(** The index when the chain of [h] has lost the link [k] and it is free. *)
Lemma drop_rep chains fl h a k i b x L' ls1 : hash_rep c L chains fl -> chains !! h = Some (a ++ (k, i) :: b) -> L ≡ₚ ((i, x) :: L') -> NoDup L.*1 ->
  length ls1 = length (links c) -> (forall j, j ∉ a.*1 -> ls1 !! j = links c !! j) -> hseg ls1 (a ++ b) None ->
  hash_ok (with_links (fun _ => <[k := mk_link (free_hash c) i]> ls1) (set_hash (Some k) (<[h := first (a ++ b).*1 None]> (first_hash c)) c)) L'.
Proof.
  intros Hr Hch EL Hnd Hlen Hsame Hseg. exists (<[h := a ++ b]> chains), (k :: fl). pose proof (links_nodup _ _ _ _ Hr) as Hln.
  destruct (chains_split chains h _ Hch) as (rest & E & Ei). assert ((concat chains).*1 ≡ₚ (a ++ b).*1 ++ (k :: rest.*1)) as E1.
  { rewrite E, !fmap_app. cbn [fmap list_fmap fst]. rewrite <- !(assoc_L (++)). f_equiv. cbn [app]. apply Permutation_middle. }
  rewrite E1 in Hln. rewrite <- (assoc_L (++)) in Hln. cbn [app] in Hln. rewrite <- Permutation_middle in Hln. apply list.NoDup_cons in Hln as [Hk Hln].
  assert (k < length ls1)%nat as Hkl.
  { rewrite Hlen. apply (link_range _ _ _ _ Hr). rewrite E1. apply elem_of_app. left. apply elem_of_app. right. by left. }
  split; cbn [max_hash first_hash links free_hash with_links set_hash].
  - rewrite length_insert. apply Hr.
  - rewrite list_fmap_insert. by rewrite (hr_first _ _ _ _ Hr).
  - apply Forall_lookup_2. intros h' ch' Hh'. apply list_lookup_insert_Some in Hh' as [(<- & <- & _)|[Hne Hh']].
    + apply hseg_insert; [|done]. intros Hin. apply Hk. apply elem_of_app. by left.
    + assert (forall q, q ∈ ch'.*1 -> q ∈ rest.*1) as Hrest.
      { intros q (p & -> & Hp)%list_elem_of_fmap. apply list_elem_of_fmap_2. destruct (chains_split (<[h := []]> chains) h' ch') as (r2 & E2 & _); [by rewrite list_lookup_insert_ne|].
        rewrite Ei in E2. cbn [app] in E2. rewrite E2. apply elem_of_app. by left. }
      apply list.NoDup_app in Hln as (_ & Hd & _).
      apply hseg_insert; [intros Hin%Hrest; apply Hk; apply elem_of_app; right; apply elem_of_app; by left|].
      apply (hseg_ext (links c)); [|by eapply chain_hseg]. intros q Hq%Hrest. apply Hsame. intros Ha. apply (Hd q); [rewrite fmap_app; apply elem_of_app; by left|apply elem_of_app; by left].
  - cbn [fchain]. rewrite list_lookup_insert_eq by done. cbn. rewrite (hr_free_hash _ _ _ _ Hr). split; [done|]. apply fchain_insert; [intros Hin; apply Hk; rewrite !elem_of_app; tauto|].
    apply (fchain_ext (links c)); [|apply Hr]. intros q Hq. apply Hsame. intros Ha. apply list.NoDup_app in Hln as (_ & Hd & _). apply (Hd q); [rewrite fmap_app; apply elem_of_app; by left|apply elem_of_app; by right].
  - done.
  - rewrite length_insert, Hlen, <- (hr_links _ _ _ _ Hr), Ei, E1, fmap_app. rewrite <- !(assoc_L (++)). f_equiv. cbn [app]. by rewrite <- Permutation_middle.
  - rewrite Ei. pose proof (hr_entries _ _ _ _ Hr) as He. rewrite E, EL, !fmap_app in He. cbn [fmap list_fmap fst snd] in He. rewrite !fmap_app.
    rewrite <- !(assoc_L (++)) in He. cbn [app] in He. rewrite <- Permutation_middle in He. apply Permutation_cons_inv in He. by rewrite <- !(assoc_L (++)).
  - intros h' ch' k' i' Hh' Hp. assert (exists y, (i', y) ∈ L /\ dohash y = Z.of_nat h' /\ i' <> i) as (y & Hy & Ey & Hne).
    2:{ exists y. split; [|done]. rewrite EL in Hy. apply elem_of_cons in Hy as [[= ? ?]|?]; done. }
    assert (NoDup (concat chains).*2) as Hn2 by (by rewrite (hr_entries _ _ _ _ Hr)). rewrite E, !fmap_app in Hn2. cbn [fmap list_fmap snd] in Hn2.
    rewrite <- !(assoc_L (++)) in Hn2. cbn [app] in Hn2. rewrite <- Permutation_middle in Hn2. apply list.NoDup_cons in Hn2 as [Hi _].
    assert ((k', i') ∈ (a ++ b) ++ rest) as Hin by (rewrite <- Ei; by eapply chain_in_concat).
    assert (i' <> i) as Hne. { intros ->. apply Hi. rewrite (assoc_L (++)), <- !fmap_app. apply list_elem_of_fmap. by exists (k', i). }
    apply list_lookup_insert_Some in Hh' as [(<- & <- & _)|[_ Hh']].
    + destruct (hr_hash _ _ _ _ Hr h _ k' i' Hch) as (y & ? & ?); [|by exists y]. apply elem_of_app in Hp as [?|?]; apply elem_of_app; [by left|right; by right].
    + destruct (hr_hash _ _ _ _ Hr h' _ k' i' Hh' Hp) as (y & ? & ?). by exists y.
Qed.

(** Dropping the link of [i]: it becomes free. *)
Lemma drop_spec i x L' : hashing c = true -> hash_ok c L -> L ≡ₚ ((i, x) :: L') -> NoDup L.*1 ->
  exists ls fh fst_h, drophashindex c i (dohash x) = Ok (with_links (fun _ => ls) (set_hash fh fst_h c)) /\ length ls = length (links c) /\
    hash_ok (with_links (fun _ => ls) (set_hash fh fst_h c)) L'.
Proof.
  intros Hon (chains & fl & Hr) EL Hnd. destruct (link_of chains fl i x Hr) as (h & ch & a & k & b & Eh & Hch & Ech & Hia & Hib); [rewrite EL; by left|done|].
  pose proof (links_nodup _ _ _ _ Hr) as Hln. pose proof (chain_hseg _ _ _ _ Hr _ _ Hch) as Hseg. pose proof (chain_length _ _ _ _ Hr _ _ Hch) as Hlen.
  pose proof (lookup_lt_Some _ _ _ Hch) as Hhl. pose proof (hr_max _ _ _ _ Hr) as Hmax. destruct (chains_split chains h ch Hch) as (rest & E & Ei).
  unfold drophashindex. rewrite Hon. unfold in_hash. rewrite Eh, (proj2 (Z.leb_le 0 _)), (proj2 (Z.ltb_lt _ (max_hash c))) by lia. cbn [andb].
  rewrite (chain_at _ _ _ _ Hr _ _ Hch). cbn [mbind res_bind]. rewrite Ech in Hseg, Hlen |- *. rewrite (find_link_spec c i k b None a) by (done || (rewrite length_app in Hlen; lia)).
  cbn [mbind res_bind]. pose proof (hseg_lookup _ _ _ _ _ _ Hseg) as Hk. unfold get_link. rewrite Hk. cbn [mbind res_bind h_next h_entry].
  rewrite Ech in Hch. destruct (rev_case a) as [->|(a' & [kp ip] & ->)].
  - cbn [fmap list_fmap final app mbind res_bind] in *. rewrite Nat2Z.id.
    exists (<[k := mk_link (free_hash c) i]> (links c)), (Some k), (<[h := first b.*1 None]> (first_hash c)). split; [reflexivity|]. split; [apply length_insert|].
    apply (drop_rep chains fl h [] k i b x L' (links c)); try done. by destruct Hseg.
  - rewrite fmap_app. cbn [fmap list_fmap fst]. rewrite final_snoc. rewrite <- (assoc_L (++)) in Hseg, Hch. cbn [app] in Hseg, Hch.
    pose proof (hseg_lookup _ _ _ _ _ _ Hseg) as Hkp. rewrite Hkp. cbn [mbind res_bind h_entry].
    assert (<[h := first (a' ++ (kp, ip) :: b).*1 None]> (first_hash c) = first_hash c) as Ef.
    { apply list_insert_id. pose proof (chain_at _ _ _ _ Hr _ _ Hch) as Hat. unfold aget in Hat. rewrite (proj2 (Z.ltb_ge _ 0)), Nat2Z.id in Hat by lia.
        destruct (first_hash c !! h); [|done]. injection Hat as ->. by rewrite !fmap_app, !first_app. }
    exists (<[k := mk_link (free_hash c) i]> (<[kp := mk_link (first b.*1 None) ip]> (links c))), (Some k), (<[h := first (a' ++ (kp, ip) :: b).*1 None]> (first_hash c)).
    split; [by rewrite Ef|]. split; [by rewrite !length_insert|]. clear Ef.
    replace (a' ++ ((kp, ip) :: b)) with ((a' ++ [(kp, ip)]) ++ b) by (by rewrite <- (assoc_L (++))).
    eapply (drop_rep chains fl h (a' ++ [(kp, ip)]) k i b x L' _ Hr); [by rewrite <- (assoc_L (++))|done|done|by rewrite length_insert| |].
    + intros j Hj. apply list_lookup_insert_ne. intros <-. apply Hj. rewrite fmap_app. apply elem_of_app. right. by left.
    + assert ((kp ∉ a'.*1) /\ (kp ∉ b.*1)) as [Hka Hkb].
      { rewrite E, Ech, <- (assoc_L (++)), !fmap_app in Hln. cbn [app fmap list_fmap fst] in Hln. rewrite <- !(assoc_L (++)) in Hln. apply list.NoDup_app in Hln as (_ & Hd & Hln).
        cbn [app] in Hln. apply list.NoDup_cons in Hln as [Hln _]. split; [intros Ha; apply (Hd kp Ha); by left|]. intros Hb. apply Hln. rewrite ?elem_of_app, ?elem_of_cons, ?elem_of_app. tauto. }
      replace (a' ++ ((kp, ip) :: (k, i) :: b)) with ((a' ++ [(kp, ip)]) ++ ((k, i) :: b)) in Hseg by (by rewrite <- (assoc_L (++))). rewrite hseg_app in Hseg |- *. destruct Hseg as [H1 [_ H2]].
      split; [by eapply hseg_set_last|by apply hseg_insert].
Qed.
(** Dropping a link leaves what is behind it in its chain. *)
Lemma drop_frame c' i h a k b : hashing c = true -> in_hash c h = true -> aget (first_hash c) h = Ok (first (a ++ (k, i) :: b).*1 None) ->
  hseg (links c) (a ++ (k, i) :: b) None -> i ∉ a.*2 -> NoDup (a ++ (k, i) :: b).*1 -> (length a <= length (links c))%nat ->
  drophashindex c i h = Ok c' -> hseg (links c') b None.
Proof.
  intros Hon Hin Hf Hs Hi Hnd Hlen. unfold drophashindex. rewrite Hon, Hin, Hf. cbn [mbind res_bind]. rewrite (find_link_spec c i k b None a) by (done || lia). cbn [mbind res_bind].
  pose proof (hseg_lookup _ _ _ _ _ _ Hs) as Hk. unfold get_link. rewrite Hk. cbn [mbind res_bind h_next h_entry]. rewrite fmap_app in Hnd. cbn [fmap list_fmap fst] in Hnd.
  apply list.NoDup_app in Hnd as (_ & Hd & Hn). apply list.NoDup_cons in Hn as [Hkb _]. apply hseg_app in Hs as [_ [_ Hb]].
  destruct (final a.*1 None) as [p|] eqn:Ep.
  - destruct (links c !! p) as [lp|]; [|done]. cbn [mbind res_bind]. intros [= <-]. cbn [links with_links set_hash]. apply hseg_insert; [done|]. apply hseg_insert; [|done].
    intros Hp. destruct (final_in _ _ _ Ep) as [?|Hpa]; [done|]. apply (Hd p Hpa). by right.
  - cbn [mbind res_bind]. intros [= <-]. cbn [links with_links set_hash]. by apply hseg_insert.
Qed.
End ops.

§ Aim of the task:
The required answer is the exact run of lines above starting at the line with "split; [by rewrite Ef|]." and ending at the line with "eapply (drop_rep chains", with both ends present.

§ Exercise solution:
    split; [by rewrite Ef|]. split; [by rewrite !length_insert|]. clear Ef.
    replace (a' ++ ((kp, ip) :: b)) with ((a' ++ [(kp, ip)]) ++ b) by (by rewrite <- (assoc_L (++))).
    eapply (drop_rep chains fl h (a' ++ [(kp, ip)]) k i b x L' _ Hr); [by rewrite <- (assoc_L (++))|done|done|by rewrite length_insert| |].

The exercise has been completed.